WHAT TO PRODUCE: With the first line below as the start and the line containing "(** The [try]" as the end, copy every line between them exactly, ends included.

GIVEN ENTRIES:
Definition set_state (s : CircuitBreakerState) (cb : CircuitBreaker) : CircuitBreaker :=
  {| failure_threshold := failure_threshold cb;
     recovery_timeout := recovery_timeout cb;
     expected_exception := expected_exception cb;
     failure_count := failure_count cb;
     last_failure_time := last_failure_time cb;
     state := s |}.

(** [CircuitBreaker._should_attempt_reset] *)
Definition _should_attempt_reset (cb : CircuitBreaker) (w : World) : bool :=
  match last_failure_time cb with
  | None => false
  | Some t => bool_decide (recovery_timeout cb ≤ clock w - t)
  end.

(** [CircuitBreaker._on_success] *)
Definition _on_success (cb : CircuitBreaker) : CircuitBreaker :=
  {| failure_threshold := failure_threshold cb;
     recovery_timeout := recovery_timeout cb;
     expected_exception := expected_exception cb;
     failure_count := 0;
     last_failure_time := last_failure_time cb;
     state := CLOSED |}.

(** [CircuitBreaker._on_failure] *)
Definition _on_failure (cb : CircuitBreaker) (w : World) : CircuitBreaker * World :=
  let cb1 :=
    {| failure_threshold := failure_threshold cb;
       recovery_timeout := recovery_timeout cb;
       expected_exception := expected_exception cb;
       failure_count := failure_count cb + 1;
       last_failure_time := Some (clock w);
       state := state cb |} in
  if bool_decide (failure_threshold cb1 ≤ failure_count cb1)
  then (set_state OPEN cb1, emit (LogBreakerOpened (failure_count cb1)) w)
  else (cb1, w).

Definition circuit_open_error : Exn :=
  Raised ModelUnavailableError_ "Circuit breaker is OPEN".

(** The [try] block of [CircuitBreaker.call]. *)
Definition call_guarded {A} (cb : CircuitBreaker) (func : World → Result A * World)
    (w : World) : Result A * CircuitBreaker * World :=
  let '(r, w1) := func w in
  match r with
  | inr result => (inr result, _on_success cb, w1)
  | inl e =>
      if isinstance e (expected_exception cb)
      then let '(cb2, w2) := _on_failure cb w1 in (inl e, cb2, w2)
      else (inl e, cb, w1)
  end.

(** [CircuitBreaker.call] *)
Definition CircuitBreaker_call {A} (cb : CircuitBreaker)
    (func : World → Result A * World) (w : World)
    : Result A * CircuitBreaker * World :=
  if bool_decide (state cb = OPEN) then
    if _should_attempt_reset cb w
    then call_guarded (set_state HALF_OPEN cb) func w
    else (inl circuit_open_error, cb, w)
  else call_guarded cb func w.

(** ** Text helpers: [str.lower()] and [needle in haystack] *)

(** Texts are byte strings; [lower] maps the ASCII capitals to small letters
    and leaves every other byte as it is. *)
Definition lower_ascii (c : ascii) : ascii :=
  let n := nat_of_ascii c in
  if ((65 <=? n) && (n <=? 90))%nat then ascii_of_nat (n + 32) else c.

Fixpoint lower (s : string) : string :=
  match s with
  | EmptyString => EmptyString
  | String c rest => String (lower_ascii c) (lower rest)
  end.

Fixpoint contains (needle haystack : string) : bool :=
  String.prefix needle haystack ||
  match haystack with
  | EmptyString => false
  | String _ rest => contains needle rest
  end.

(** ** PredictionClient *)

(** The [except Exception as e] handler of [_make_prediction_request]:
    [error_msg] is [str(e)] of whatever the remote call raised. *)
Definition classify (error_msg : string) : Exn :=
  if contains "quota" (lower error_msg) || contains "429" error_msg then
    Raised QuotaExceededError_ ("Quota exceeded: " +:+ error_msg)
  else if contains "503" error_msg || contains "unavailable" (lower error_msg) then
    Raised ModelUnavailableError_ ("Model unavailable: " +:+ error_msg)
  else
    Raised PredictionError_ ("Prediction failed: " +:+ error_msg).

ANSWER BELOW:
Definition set_state (s : CircuitBreakerState) (cb : CircuitBreaker) : CircuitBreaker :=
  {| failure_threshold := failure_threshold cb;
     recovery_timeout := recovery_timeout cb;
     expected_exception := expected_exception cb;
     failure_count := failure_count cb;
     last_failure_time := last_failure_time cb;
     state := s |}.

(** [CircuitBreaker._should_attempt_reset] *)
Definition _should_attempt_reset (cb : CircuitBreaker) (w : World) : bool :=
  match last_failure_time cb with
  | None => false
  | Some t => bool_decide (recovery_timeout cb ≤ clock w - t)
  end.

(** [CircuitBreaker._on_success] *)
Definition _on_success (cb : CircuitBreaker) : CircuitBreaker :=
  {| failure_threshold := failure_threshold cb;
     recovery_timeout := recovery_timeout cb;
     expected_exception := expected_exception cb;
     failure_count := 0;
     last_failure_time := last_failure_time cb;
     state := CLOSED |}.

(** [CircuitBreaker._on_failure] *)
Definition _on_failure (cb : CircuitBreaker) (w : World) : CircuitBreaker * World :=
  let cb1 :=
    {| failure_threshold := failure_threshold cb;
       recovery_timeout := recovery_timeout cb;
       expected_exception := expected_exception cb;
       failure_count := failure_count cb + 1;
       last_failure_time := Some (clock w);
       state := state cb |} in
  if bool_decide (failure_threshold cb1 ≤ failure_count cb1)
  then (set_state OPEN cb1, emit (LogBreakerOpened (failure_count cb1)) w)
  else (cb1, w).

Definition circuit_open_error : Exn :=
  Raised ModelUnavailableError_ "Circuit breaker is OPEN".

(** The [try] block of [CircuitBreaker.call]. *)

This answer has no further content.